## What is expected
When the line containing "(** ** The first step *)" appears in the entries below, begin printing there and stop after the line containing "injection Hbatch as"; print each of those lines exactly and no other line.

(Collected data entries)
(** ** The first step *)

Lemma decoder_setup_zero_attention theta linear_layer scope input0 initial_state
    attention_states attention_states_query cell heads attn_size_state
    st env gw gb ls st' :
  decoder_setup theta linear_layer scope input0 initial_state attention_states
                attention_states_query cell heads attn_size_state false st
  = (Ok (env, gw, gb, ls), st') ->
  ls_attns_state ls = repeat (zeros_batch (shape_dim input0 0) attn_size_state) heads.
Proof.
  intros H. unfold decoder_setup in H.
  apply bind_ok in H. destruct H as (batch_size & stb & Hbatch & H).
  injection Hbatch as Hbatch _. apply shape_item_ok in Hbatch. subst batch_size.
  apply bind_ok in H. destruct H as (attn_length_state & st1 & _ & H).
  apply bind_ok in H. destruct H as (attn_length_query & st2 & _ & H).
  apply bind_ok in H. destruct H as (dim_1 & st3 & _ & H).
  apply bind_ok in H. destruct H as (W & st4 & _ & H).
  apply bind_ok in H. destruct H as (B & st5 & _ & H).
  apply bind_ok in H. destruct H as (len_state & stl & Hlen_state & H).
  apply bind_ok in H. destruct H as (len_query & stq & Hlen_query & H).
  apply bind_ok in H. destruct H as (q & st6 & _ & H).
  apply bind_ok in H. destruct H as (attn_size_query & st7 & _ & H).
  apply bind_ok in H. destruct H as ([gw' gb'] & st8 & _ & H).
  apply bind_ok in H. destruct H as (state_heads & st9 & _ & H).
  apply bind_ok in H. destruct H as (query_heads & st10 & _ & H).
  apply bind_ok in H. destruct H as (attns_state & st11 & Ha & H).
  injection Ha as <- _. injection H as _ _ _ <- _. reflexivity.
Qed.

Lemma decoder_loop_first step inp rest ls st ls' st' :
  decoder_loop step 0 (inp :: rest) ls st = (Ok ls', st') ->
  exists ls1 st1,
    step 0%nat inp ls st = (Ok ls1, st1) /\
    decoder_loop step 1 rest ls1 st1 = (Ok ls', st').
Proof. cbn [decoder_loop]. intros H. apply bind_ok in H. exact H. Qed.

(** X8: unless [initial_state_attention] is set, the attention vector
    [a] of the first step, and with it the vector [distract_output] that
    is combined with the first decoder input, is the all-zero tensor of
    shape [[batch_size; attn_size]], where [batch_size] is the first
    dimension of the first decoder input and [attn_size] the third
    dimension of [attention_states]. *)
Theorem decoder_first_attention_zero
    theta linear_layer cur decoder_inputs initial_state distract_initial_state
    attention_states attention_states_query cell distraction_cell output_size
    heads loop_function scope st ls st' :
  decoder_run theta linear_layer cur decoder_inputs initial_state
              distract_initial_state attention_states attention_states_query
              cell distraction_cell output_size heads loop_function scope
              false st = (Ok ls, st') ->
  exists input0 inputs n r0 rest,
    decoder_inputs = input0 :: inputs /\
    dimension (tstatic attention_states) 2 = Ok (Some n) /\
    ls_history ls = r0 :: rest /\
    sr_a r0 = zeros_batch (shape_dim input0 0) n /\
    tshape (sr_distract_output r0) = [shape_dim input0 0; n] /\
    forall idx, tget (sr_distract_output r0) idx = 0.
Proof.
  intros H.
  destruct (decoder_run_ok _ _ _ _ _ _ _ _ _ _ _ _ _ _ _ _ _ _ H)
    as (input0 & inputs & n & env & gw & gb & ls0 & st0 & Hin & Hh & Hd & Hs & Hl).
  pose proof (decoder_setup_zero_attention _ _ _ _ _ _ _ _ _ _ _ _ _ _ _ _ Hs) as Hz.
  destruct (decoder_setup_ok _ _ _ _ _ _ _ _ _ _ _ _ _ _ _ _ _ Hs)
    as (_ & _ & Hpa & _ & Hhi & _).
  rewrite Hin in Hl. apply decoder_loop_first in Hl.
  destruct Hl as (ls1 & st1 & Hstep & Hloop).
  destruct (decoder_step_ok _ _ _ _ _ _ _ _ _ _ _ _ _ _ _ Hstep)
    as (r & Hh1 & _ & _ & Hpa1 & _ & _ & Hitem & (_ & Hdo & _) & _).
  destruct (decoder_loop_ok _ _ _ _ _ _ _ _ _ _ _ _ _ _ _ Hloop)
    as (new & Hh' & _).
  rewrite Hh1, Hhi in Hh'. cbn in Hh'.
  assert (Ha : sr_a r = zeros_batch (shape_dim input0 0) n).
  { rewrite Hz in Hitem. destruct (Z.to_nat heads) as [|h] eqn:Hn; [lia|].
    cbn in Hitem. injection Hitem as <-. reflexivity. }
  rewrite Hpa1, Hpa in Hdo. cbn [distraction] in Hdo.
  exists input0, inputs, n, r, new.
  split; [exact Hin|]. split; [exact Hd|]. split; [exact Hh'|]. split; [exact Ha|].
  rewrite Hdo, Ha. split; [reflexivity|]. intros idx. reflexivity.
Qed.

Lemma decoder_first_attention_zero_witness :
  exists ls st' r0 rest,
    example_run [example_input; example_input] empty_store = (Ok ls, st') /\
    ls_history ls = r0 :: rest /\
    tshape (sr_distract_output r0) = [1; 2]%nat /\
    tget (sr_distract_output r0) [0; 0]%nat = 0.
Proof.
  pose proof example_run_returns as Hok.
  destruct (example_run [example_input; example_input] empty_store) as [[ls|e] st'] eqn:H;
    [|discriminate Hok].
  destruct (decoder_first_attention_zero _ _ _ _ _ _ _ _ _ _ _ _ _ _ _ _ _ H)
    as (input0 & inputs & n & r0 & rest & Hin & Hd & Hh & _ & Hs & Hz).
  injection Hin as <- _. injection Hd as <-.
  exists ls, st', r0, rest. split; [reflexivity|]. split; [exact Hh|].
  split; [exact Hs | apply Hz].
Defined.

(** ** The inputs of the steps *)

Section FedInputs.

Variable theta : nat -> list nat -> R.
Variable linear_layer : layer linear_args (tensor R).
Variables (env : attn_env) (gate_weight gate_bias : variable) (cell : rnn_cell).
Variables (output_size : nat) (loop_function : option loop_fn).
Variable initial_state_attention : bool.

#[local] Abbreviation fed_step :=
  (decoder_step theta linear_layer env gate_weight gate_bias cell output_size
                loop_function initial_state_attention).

--

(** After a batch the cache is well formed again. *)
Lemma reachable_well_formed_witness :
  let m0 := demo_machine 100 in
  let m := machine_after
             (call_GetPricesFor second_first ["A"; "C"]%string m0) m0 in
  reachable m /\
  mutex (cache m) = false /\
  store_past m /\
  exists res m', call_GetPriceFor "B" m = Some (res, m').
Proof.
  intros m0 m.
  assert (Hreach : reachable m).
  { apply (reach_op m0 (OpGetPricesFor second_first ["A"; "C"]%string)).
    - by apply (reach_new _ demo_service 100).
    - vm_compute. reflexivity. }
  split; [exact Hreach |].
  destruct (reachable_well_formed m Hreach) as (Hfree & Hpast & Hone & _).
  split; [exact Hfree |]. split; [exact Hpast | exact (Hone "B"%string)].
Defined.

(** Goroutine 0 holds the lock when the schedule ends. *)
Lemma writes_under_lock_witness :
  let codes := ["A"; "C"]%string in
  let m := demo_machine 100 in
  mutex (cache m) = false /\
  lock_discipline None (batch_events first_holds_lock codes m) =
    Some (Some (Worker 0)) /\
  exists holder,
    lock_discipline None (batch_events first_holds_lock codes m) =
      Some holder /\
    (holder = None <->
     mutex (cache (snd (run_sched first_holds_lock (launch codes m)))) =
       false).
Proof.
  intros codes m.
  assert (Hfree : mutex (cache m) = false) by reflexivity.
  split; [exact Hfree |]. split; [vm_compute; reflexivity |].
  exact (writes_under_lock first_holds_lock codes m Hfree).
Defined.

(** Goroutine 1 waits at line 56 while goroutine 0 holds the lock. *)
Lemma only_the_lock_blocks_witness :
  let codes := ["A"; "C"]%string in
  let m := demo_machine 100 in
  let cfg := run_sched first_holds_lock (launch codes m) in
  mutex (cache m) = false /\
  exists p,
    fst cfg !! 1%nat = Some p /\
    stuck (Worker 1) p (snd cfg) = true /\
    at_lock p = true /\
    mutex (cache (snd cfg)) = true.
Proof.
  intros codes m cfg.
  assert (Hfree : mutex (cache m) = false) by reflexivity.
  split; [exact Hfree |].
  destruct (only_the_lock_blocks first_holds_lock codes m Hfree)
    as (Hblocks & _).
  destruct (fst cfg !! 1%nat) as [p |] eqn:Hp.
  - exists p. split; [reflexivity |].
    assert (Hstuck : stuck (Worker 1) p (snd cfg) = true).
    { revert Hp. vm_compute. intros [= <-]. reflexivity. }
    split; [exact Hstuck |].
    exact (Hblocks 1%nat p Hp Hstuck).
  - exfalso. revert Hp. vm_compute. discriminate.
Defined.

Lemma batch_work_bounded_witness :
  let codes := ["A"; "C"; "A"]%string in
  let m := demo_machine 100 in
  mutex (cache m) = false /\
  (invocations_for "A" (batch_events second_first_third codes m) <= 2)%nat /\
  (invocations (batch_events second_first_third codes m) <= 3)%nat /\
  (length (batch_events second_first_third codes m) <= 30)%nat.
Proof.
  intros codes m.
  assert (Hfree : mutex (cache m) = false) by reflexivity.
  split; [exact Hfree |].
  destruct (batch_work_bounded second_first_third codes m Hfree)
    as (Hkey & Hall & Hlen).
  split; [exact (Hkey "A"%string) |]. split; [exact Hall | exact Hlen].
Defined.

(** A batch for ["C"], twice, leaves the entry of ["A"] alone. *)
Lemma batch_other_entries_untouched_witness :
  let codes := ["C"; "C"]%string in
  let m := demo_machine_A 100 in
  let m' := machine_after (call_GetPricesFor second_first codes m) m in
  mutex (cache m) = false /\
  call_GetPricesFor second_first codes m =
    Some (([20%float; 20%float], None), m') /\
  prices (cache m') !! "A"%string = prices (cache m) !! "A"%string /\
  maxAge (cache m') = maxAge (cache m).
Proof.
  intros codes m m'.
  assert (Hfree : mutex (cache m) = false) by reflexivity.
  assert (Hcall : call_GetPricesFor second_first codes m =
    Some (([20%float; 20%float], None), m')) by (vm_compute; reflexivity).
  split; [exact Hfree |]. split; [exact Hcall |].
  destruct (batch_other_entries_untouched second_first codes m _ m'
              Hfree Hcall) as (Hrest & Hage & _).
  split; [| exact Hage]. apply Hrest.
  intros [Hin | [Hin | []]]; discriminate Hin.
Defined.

## Solution to the exercise
(** ** The first step *)

Lemma decoder_setup_zero_attention theta linear_layer scope input0 initial_state
    attention_states attention_states_query cell heads attn_size_state
    st env gw gb ls st' :
  decoder_setup theta linear_layer scope input0 initial_state attention_states
                attention_states_query cell heads attn_size_state false st
  = (Ok (env, gw, gb, ls), st') ->
  ls_attns_state ls = repeat (zeros_batch (shape_dim input0 0) attn_size_state) heads.
Proof.
  intros H. unfold decoder_setup in H.
  apply bind_ok in H. destruct H as (batch_size & stb & Hbatch & H).
  injection Hbatch as Hbatch _. apply shape_item_ok in Hbatch. subst batch_size.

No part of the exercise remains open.